Evolution also works over shorter timescales. Anatomically modern humans are probably less than 170,000 years old (see “We Are All Africans,” page 496), yet the genetic diversity among living Homo sapiens runs to several million mutations, also known as polymorphisms, which form the basis for a vast number of combinations, each with a potentially different set of properties. Because preserving a low mutation rate is important for complex organisms, the principal source of functional genetic diversity is recombination between sister chromosomes, a process that creates new combinations from existing point mutations. These rearrangements are not necessarily beneficial-many are neutral or harmful-but the process is endlessly iterative, creating in each generation novel combinations of mostly old mutations. Indeed, recombination followed by natural selection is the foremost mechanism of organic evolution.
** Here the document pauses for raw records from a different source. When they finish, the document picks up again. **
Lemma sys_map_Inv s cid slot obj prot flags : Inv s -> cid <> v_kid s -> obj_ctxs s obj cid + 1 < 2 ^ 64 ->
  post (sys_object_map MAX_SIZE s slot obj cid prot flags) (fun x => Inv x.1).
Proof.
  intros Hi Hk Hb. unfold sys_object_map. eapply (post_bind _ _ (fun x => Inv x.1)); [|by intros [s' r] Hs'; apply post_ret].
  unfold map_object_into_context. apply post_any. intros [n|] _; [by apply insert_object_Inv|by apply post_ret].
Qed.

(** The leaves of a range are gone, and none are new. *)
Definition unmapped (lo hi : Z) a a' : Prop :=
  (forall page l, a_leaves a' !! page = Some l -> a_leaves a !! page = Some l) /\
  forall page, page <> 0 -> lo <= page * 4096 < hi -> a_leaves a' !! page = None.

Lemma arch_unmap_post lo hi x : PageTableInv.region_ok lo hi ->
  post (arch_unmap x (mkCursor lo (hi - lo))) (fun x' => is_kernel (mkVirt lo) = false -> unmapped lo hi (t_arch x) (t_arch x')).
Proof.
  intros Hr x' Ex Hk. split; [by apply arch_unmap_shrunk in Ex as [_ _ Hl]|]. intros page Hne Hp. by eapply arch_unmap_gone.
Qed.

(** Regions in kernel memory do not cover leaves of the user half. *)
Lemma arch_unmap_range r x : slot_wf (r_range r) ->
  post (let! cur := mapping_cursor r 0 MAX_SIZE in arch_unmap x cur) (fun x' => shrunk x x' /\ (is_kernel (mkVirt (r_range r).1) = false -> unmapped (r_range r).1 (r_range r).2 (t_arch x) (t_arch x'))).
Proof.
  intros (Hh & Hm & Hr). eapply post_bind; [by apply cursor_post|]. cbn. intros cur ->. rewrite Z.add_0_r. intros x' Ex.
  split; [by apply arch_unmap_shrunk in Ex|]. apply (arch_unmap_post _ _ x Hr). rewrite <- Ex. do 2 f_equal. lia.
Qed.

(** The regions and the tables of a context have changed together. *)
Lemma Inv_replace cid c m R s s' : Inv s -> cid <> v_kid s -> v_ctxs s !! cid = Some c ->
  arches_upd cid (sctxs c) R (put_ctx s cid (set_regions c m)) s' -> regions_ok m ->
  (forall id, count_of m id <= obj_ctxs s id cid) -> (forall a a', arch_ok (x_regions c) a -> R a a' -> arch_ok m a') -> Inv s'.
Proof.
  intros [I1 I2 I3 I4 I5 I6] Hk Hc [K S O C N X] Hm Hcnt HR. cbn [put_ctx set_ctxs v_kid v_slots v_objs v_ctxs] in *.
  assert (forall id cid, obj_ctxs s' id cid = obj_ctxs s id cid) as Eo by (intros; unfold obj_ctxs; by rewrite O).
  destruct (X (set_regions c m)) as (c' & Hc' & Er & HA); [by rewrite lookup_insert_eq|]. cbn in Er.
  assert (forall cid', cid' <> cid -> v_ctxs s' !! cid' = v_ctxs s !! cid') as Hother by (intros; rewrite C, lookup_insert_ne by done; done).
  split; rewrite ?K, ?S; [| | | |done..].
  - intros cid' c'' Hne Hc''. destruct (decide (cid' = cid)) as [->|Hn]; [|apply (I1 cid'); [done|by rewrite <- Hother]].
    rewrite Hc' in Hc''. injection Hc'' as <-. split; rewrite Er; [done|]. intros sctx a' Ha'. specialize (HA sctx). rewrite Ha' in HA.
    cbn in HA. destruct (x_arches c !! sctx) as [a|] eqn:Ea; [|done]. destruct HA as [HA _].
    eapply HR; [by apply (co_arch c (I1 cid c Hk Hc) sctx)|]. apply HA, sctxs_elem. by exists a.
  - intros cid' c'' id Hne Hc''. rewrite Eo. destruct (decide (cid' = cid)) as [->|Hn]; [|apply (I2 cid'); [done|by rewrite <- Hother]].
    rewrite Hc' in Hc''. injection Hc'' as <-. by rewrite Er.
  - intros id cid'. rewrite Eo. apply I3.
  - intros c''. rewrite Hother by done. apply I4.
Qed.

Lemma remove_object_Inv s cid slot : Inv s -> cid <> v_kid s -> post (remove_object MAX_SIZE s cid slot) Inv.
Proof.
  intros Hi Hk. unfold remove_object, get_ctx. destruct (v_ctxs s !! cid) as [c|] eqn:Ec; cbn [unwrap obind]; [|apply post_panic].
  apply post_any. intros start _. pose proof (iv_ctx s Hi cid c Hk Ec) as [Hreg Harch].
  destruct (remove_slot (x_regions c) start Hreg) as (m & -> & Hreg' & Hsub & Hcase). cbn [obind].
  destruct (lookup_region (x_regions c) start) as [r|] eqn:El.
  2:{ destruct Hcase as (_ & Hmap & Hcnt). apply post_ret, Inv_put; [done| |done]. intros _. split; [split; [done|]|].
      - cbn. intros sctx a Ha. eapply arch_ok_mono; [|by apply (Harch sctx)]. intros b q Hq. apply lookup_elem in Hq as [Hq Hb]; [|apply Hreg].
        apply lookup_elem; [apply Hreg'|]. by rewrite Hmap.
      - cbn. intros id. rewrite Hcnt. by apply (iv_count s Hi). }
  destruct Hcase as (Hkeep & Hgone & Hcnt). assert (r ∈ mappings (x_regions c)) as Hin by (apply lookup_elem in El as [? _]; [done|apply Hreg]).
  pose proof (re_wf _ Hreg r Hin) as Hwf. eapply post_bind; [by apply cursor_post|]. cbn. intros cur ->.
  eapply post_bind.
  { apply (for_arches_upd (fun a a' => (forall page l, a_leaves a' !! page = Some l -> a_leaves a !! page = Some l) /\
      (is_kernel (mkVirt (r_range r).1) = false -> unmapped (r_range r).1 (r_range r).2 a a'))); [|apply sctxs_nodup].
    intros x x' Ex. pose proof (arch_unmap_shrunk _ _ _ Ex) as [_ _ Hl]. split; [exact Hl|]. destruct Hwf as (Hh & _ & Hrok).
    apply (arch_unmap_post _ _ x Hrok). rewrite <- Ex. do 2 f_equal; lia. }
  cbn. intros s2 Hu. assert (1 <= count_of (x_regions c) (r_obj r)) as Hpos.
  { specialize (Hcnt (r_obj r)). rewrite Z.eqb_refl in Hcnt. cbn [Z.b2z] in Hcnt. assert (0 <= count_of m (r_obj r)) by (unfold count_of, zlen; lia). lia. }
  pose proof (iv_count s Hi cid c (r_obj r) Hk Ec) as Hge.
  assert (Inv s2) as Hi2.
  { eapply (Inv_replace cid c m _ s s2); [done|done|done|exact Hu|done| |].
    - intros id. rewrite Hcnt. pose proof (iv_count s Hi cid c id Hk Ec). destruct (r_obj r =? id); cbn [Z.b2z]; lia.
    - intros a a' Ha [Hsubl Hun] page l Hl. destruct (decide (page = 0)) as [->|Hne]; [by left|]. destruct (Ha page l (Hsubl page l Hl)) as [?|(Hus & q & Hq & Hok)]; [by left|]. right. split; [done|]. exists q. split; [|done].
      destruct (Hkeep _ _ Hq) as [?|Hrange]; [done|]. exfalso. destruct (is_kernel (mkVirt (r_range r).1)) eqn:Ekr.
      + apply is_kernel_iff in Ekr. assert (is_kernel (mkVirt (page * 4096)) = true) by (apply is_kernel_iff; lia). congruence.
      + by rewrite (proj2 (Hun eq_refl) page Hne Hrange) in Hl. }
  assert (v_ctxs s2 !! cid <> None /\ obj_ctxs s2 (r_obj r) cid = obj_ctxs s (r_obj r) cid) as [_ Eo].
  { destruct Hu as [K S O C N X]. split; [|unfold obj_ctxs; by rewrite O]. destruct (X (set_regions c m)) as (c' & Hc' & _); [by apply lookup_insert_eq|congruence]. }
  intros s3 E3. eapply (Inv_recount (r_obj r) cid (-1) s2); [done| |pose proof (iv_bound s Hi (r_obj r) cid); lia|].
  - eapply remove_context_post; [apply (iv_bound s2 Hi2)|lia|exact E3].
  - intros c' Hk' Hc'. destruct Hu as [K S O C N X]. destruct (X (set_regions c m)) as (c'' & Hc'' & Er & _); [by apply lookup_insert_eq|].
    rewrite Hc' in Hc''. injection Hc'' as <-. rewrite Er. cbn. rewrite Hcnt, Z.eqb_refl. cbn [Z.b2z]. lia.
Qed.

(** ** Dropping a context *)
Definition times (rs : list MapRegion) (id : Z) : Z := zlen (List.filter (fun r => r_obj r =? id) rs).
Now biomolecular engineers seeking to craft proteins that will perform certain functions have co-opted this evolutionary strategy. Pharmacologists and industrial biochemists are patently interested in tailoring proteins to individual needs, and developing the tools to create these molecular thoroughbreds is crucial. In this article, we discuss the importance of custom-built proteins and describe some of our own breakthroughs that have dramatically increased the speed and efficiency of their creation.

Biotech Promise

Proteins make and maintain life, so they play an understandably central role in biomedical science. Many human maladies come from disease genes that cause specific protein changes, including hemophilia, muscular dystrophy and sickle cell anemia. While some of these altered-protein diseases remain difficult to correct, others can be treated. In the case of classic hemophilia, replacing the blood-clotting factor VIII protein that is missing or reduced in people with the disease can lessen the chronic bleeding problems. The original source for this purified protein was plasma from human blood, but in 1984 the normal version of the factor VIII gene was inserted into a microbial host. These transformed bacteria were designed to produce massive quantities of the human factor VIII protein, and in 1990 a large clinical trial demonstrated the success of the new drug. The recombinant protein was safer as well as more efficient to produce: Bioengineered factor VIII freed patients from the risks associated with blood borne diseases such as HIV and hepatitis.
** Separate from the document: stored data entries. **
Lemma default_ttl_foldl_drop keys c :
  _default_ttl (foldl (λ acc key, drop key acc) c keys) = _default_ttl c.
Proof.
  revert c. induction keys as [|k r IH]; intros c; simpl; [done|]. by rewrite IH.
Qed.

Lemma default_ttl_step c o : _default_ttl (step c o) = _default_ttl c.
Proof.
  destruct o; cbn [step].
  - unfold get. destruct (_cache c !! key) as [e|]; [|done].
    by destruct (is_expired now e).
  - unfold set. destruct (evict _ _ _). by destruct (new_entry _ _ _).
  - unfold delete_key. by destruct (_cache c !! key).
  - done.
  - apply default_ttl_foldl_drop.
Qed.

Lemma max_size_run ops c : _max_size (run c ops) = _max_size c.
Proof.
  unfold run. revert c.
  induction ops as [|o r IH]; intros c; cbn [foldl]; [done|].
  by rewrite IH, max_size_step.
Qed.

Lemma entries_set now key v ttl c :
  wf c → 1 <= _max_size c → entries (set now key v ttl c).2 <= _max_size c.
Proof.
  intros Hwf Hpos. unfold set, entries.
  pose proof (evict_below (_max_size c) _ _ Hpos Hwf) as Hlt.
  destruct (evict _ _ _) as [m order]. cbn [fst] in Hlt.
  destruct (new_entry now v _); cbn [snd _cache]; [|lia].
  rewrite map_size_insert. destruct (m !! key); simpl; lia.
Qed.

Lemma entries_step c o :
  wf c → 1 <= _max_size c → entries c <= _max_size c →
  entries (step c o) <= _max_size c.
Proof.
  intros Hwf Hpos Hle. destruct o; cbn [step].
  - unfold get. destruct (_cache c !! key) as [e|]; [|done].
    destruct (is_expired now e); simpl; [|done].
    pose proof (entries_drop key c). lia.
  - by apply entries_set.
  - unfold delete_key. destruct (_cache c !! key); simpl; [|done].
    pose proof (entries_drop key c). lia.
  - unfold entries, clear. simpl. rewrite map_size_empty. lia.
  - pose proof (entries_foldl_drop (expired_keys now (_cache c)) c). simpl. lia.
Qed.

Lemma entries_run ops c :
  wf c → 1 <= _max_size c → entries c <= _max_size c →
  entries (run c ops) <= _max_size c.
Proof.
  unfold run. revert c.
  induction ops as [|o r IH]; intros c Hwf Hpos Hle; cbn [foldl]; [done|].
  rewrite <- (max_size_step c o). apply IH.
  - by apply wf_step.
  - by rewrite max_size_step.
  - rewrite max_size_step. by apply entries_step.
Qed.

(** *** Reading *)

Lemma get_result now key c :
  (get now key c).1 =
  match _cache c !! key with
  | Some e => if is_expired now e then None else Some (value e)
  | None => None
  end.
Proof.
  unfold get. destruct (_cache c !! key) as [e|]; [|done].
  by destruct (is_expired now e).
Qed.

Lemma get_live now key c e :
  _cache c !! key = Some e → is_expired now e = false →
  get now key c =
  (Some (value e),
   {| _cache := _cache c; _max_size := _max_size c;
      _default_ttl := _default_ttl c;
      _access_order := touch key (_access_order c) |}).
Proof. intros Hk He. unfold get. by rewrite Hk, He. Qed.

Lemma not_expired_within now t (v : V) ttl e :
  new_entry t v (Some ttl) = Some e →
  ttl = 0 ∨ now <= t + timedelta ttl →
  is_expired now e = false.
Proof.
  intros (_ & _ & Hx)%new_entry_value H. unfold is_expired. rewrite Hx.
  destruct (Z.eqb_spec ttl 0); [done|]. destruct H; [done|]. lia.
Qed.

Lemma never_expired now (e : CacheEntry V) :
  expires_at e = None → is_expired now e = false.
Proof. unfold is_expired. by intros ->. Qed.

Lemma elem_of_expired_keys now m k :
  k ∈ expired_keys now m ↔ ∃ e, m !! k = Some e ∧ is_expired (now k) e = true.
Proof.
  unfold expired_keys. rewrite list_elem_of_fmap. split.
  - intros [[k' e] [-> Hin]]. apply elem_of_map_to_list in Hin.
    apply map_lookup_filter_Some in Hin. simpl in *. eauto.
  - intros [e [Hk He]]. exists (k, e). split; [done|].
    apply elem_of_map_to_list. by apply map_lookup_filter_Some.
Qed.

Lemma lookup_foldl_drop keys c k :
  k ∉ keys → _cache (foldl (λ acc key, drop key acc) c keys) !! k = _cache c !! k.
Proof.
  revert c. induction keys as [|x r IH]; intros c Hk; simpl; [done|].
  rewrite IH by set_solver. simpl. apply lookup_delete_ne. set_solver.
Qed.

Lemma lookup_size_op now c k e :
  _cache c !! k = Some e → expires_at e = None →
  _cache (size_op now c).2 !! k = Some e.
Proof.
  intros Hk He. unfold size_op. cbn [snd]. rewrite lookup_foldl_drop; [done|].
  rewrite elem_of_expired_keys. intros [e' [Hk' Hx]].
  assert (e' = e) as -> by congruence. by rewrite never_expired in Hx.
Qed.

Lemma lookup_read_step c o k e :
  is_read o = true → _cache c !! k = Some e → expires_at e = None →
  _cache (step c o) !! k = Some e.
Proof.
  intros Hr Hk He. destruct o; try discriminate; cbn [step].
  - unfold get. destruct (_cache c !! key) as [e'|] eqn:Hkey; [|done].
    destruct (is_expired now e') eqn:Hx; [|done]. simpl.
    rewrite lookup_delete_ne; [done|]. intros ->.
    assert (e' = e) as -> by congruence. by rewrite never_expired in Hx.
  - by apply lookup_size_op.
Qed.

Lemma lookup_read_run reads c k e :
  forallb is_read reads = true → _cache c !! k = Some e → expires_at e = None →
  _cache (run c reads) !! k = Some e.
Proof.
  unfold run. revert c.
  induction reads as [|o r IH]; intros c Hr Hk He; cbn [foldl]; [done|].
  simpl in Hr. apply andb_prop in Hr as [Ho Hr].
  apply IH; [done| |done]. by apply lookup_read_step.
Qed.

Lemma lookup_set now key v ttl c c1 :
  set now key v ttl c = (Stored, c1) →
  ∃ e, new_entry now v
         (Some (match ttl with Some t => t | None => _default_ttl c end)) = Some e
       ∧ _cache c1 !! key = Some e.
Proof.
  intros (e & He & Hm & _)%set_Stored_entry. exists e. split; [done|].
  rewrite Hm. apply lookup_insert_eq.
Qed.


(** C9: in a cache that holds exactly [max_size] entries, [set] on a key that
    is already stored and is not the least recently used one still evicts
    the least recently used entry (the head of the recency list): that entry
    was stored and is gone, and one entry fewer is stored.  When [set]
    returns, the key holds the new value; when it raises [OverflowError],
    for an expiry that is no [datetime], the eviction has happened all the
    same and the key holds the entry it held. *)
Theorem overwrite_evicts (max_size default_ttl : Z) (ops : list (op V))
    (now : Z) (key : string) (v : V) (ttl : option Z)
    (oldest : string) (rest : list string) :
  let c := run (init max_size default_ttl) ops in
  _access_order c = oldest :: rest →
  key ≠ oldest →
  is_Some (_cache c !! key) →
  entries c = max_size →
  let c' := (set now key v ttl c).2 in
  is_Some (_cache c !! oldest) ∧
  _cache c' !! oldest = None ∧
  entries c' = max_size - 1 ∧
  match (set now key v ttl c).1 with
  | Stored => value <$> _cache c' !! key = Some v
  | OverflowError => _cache c' !! key = _cache c !! key
  end.
Proof.
  intros c Horder Hne Hkey Hfull c'.
  assert (Hwf : wf c) by apply (wf_run ops), wf_init.
  assert (Hms : _max_size c = max_size) by apply max_size_run.
  assert (Hold : is_Some (_cache c !! oldest)).
  { apply Hwf. rewrite Horder. set_solver. }
  split; [done|].
  assert (Hev : evict (_max_size c) (_cache c) (_access_order c)
                = (delete oldest (_cache c), rest)).
  { rewrite Hms, Horder. apply evict_full; [by rewrite <- Horder|done]. }
  assert (Hsz : Z.of_nat (size (delete oldest (_cache c))) = max_size - 1).
  { rewrite map_size_delete_Some by done. unfold entries in Hfull.
    pose proof (map_size_ne_0_lookup_2 _ _ Hold). lia. }
  subst c'.
  destruct (new_entry now v
              (Some (match ttl with Some t => t | None => _default_ttl c end)))
    as [e|] eqn:He.
  - rewrite (set_stored _ _ _ _ _ _ He), Hev. cbn [fst snd _cache].
    split; [|split].
    + rewrite lookup_insert_ne by done. apply lookup_delete_eq.
    + unfold entries. cbn [_cache]. rewrite map_size_insert_Some; [done|].
      by rewrite lookup_delete_ne.
    + rewrite lookup_insert_eq. simpl. f_equal.
      by apply new_entry_value in He as [? _].
  - rewrite (set_raised _ _ _ _ _ He), Hev. cbn [fst snd _cache].
    split; [apply lookup_delete_eq|]. split; [done|].
    by rewrite lookup_delete_ne.
Qed.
For all its promise, the biotechnology revolution is still relatively young. The first therapeutic use of genetically engineered human proteins was only 25 years ago, after recombinant insulin was produced in bacteria. Such therapies have exploded since then, aided by the increasing sophistication of tools for manipulating DNA. The main advance was the brilliantly simple use of a combination of two well-studied classes of bacterial enzymes: restriction endonucleases and ligases. These enzymes cut and rejoin, respectively, pieces of DNA in a sequence-specific, origin-independent manner. This allowed molecular biologists to create hybrid DNA molecules from different species, meaning that genes could be copied, or cloned, endlessly by putting them into fast-dividing bacteria. Likewise, the proteins encoded by DNA could be made in quantities that were impossible to get from the original sources.

Modern molecular technologies now provide unprecedented access to the enormous diversity of natural proteins. However, these proteins tend to be very dependent on the cellular context in which they evolved. When they are removed from the original cellular milieu and produced and assayed in a different environment, the proteins are apt to perform poorly or not at all.

Improving Nature’s Design

In light of this inherent limitation, an important goal of biotechnology is to re-optimize molecules to preserve or enhance their function. For example, some industrial enzymes need to be modified for expression at extremely high levels, yet retain their function under harsh physical conditions. In the pharmaceutical industry some human proteins may require a different receptor-binding property or circulatory half-life to survive therapeutic administration. Another example comes from our own lab, where we are optimizing a viral vaccine to induce a strong and broadly protective immune response. This is a challenge because viruses have evolved specifically to evade the immune systems of their hosts.

At present two different but complementary strategies are being pursued for the optimization and redesign of proteins. They are generally known as rational design and directed evolution.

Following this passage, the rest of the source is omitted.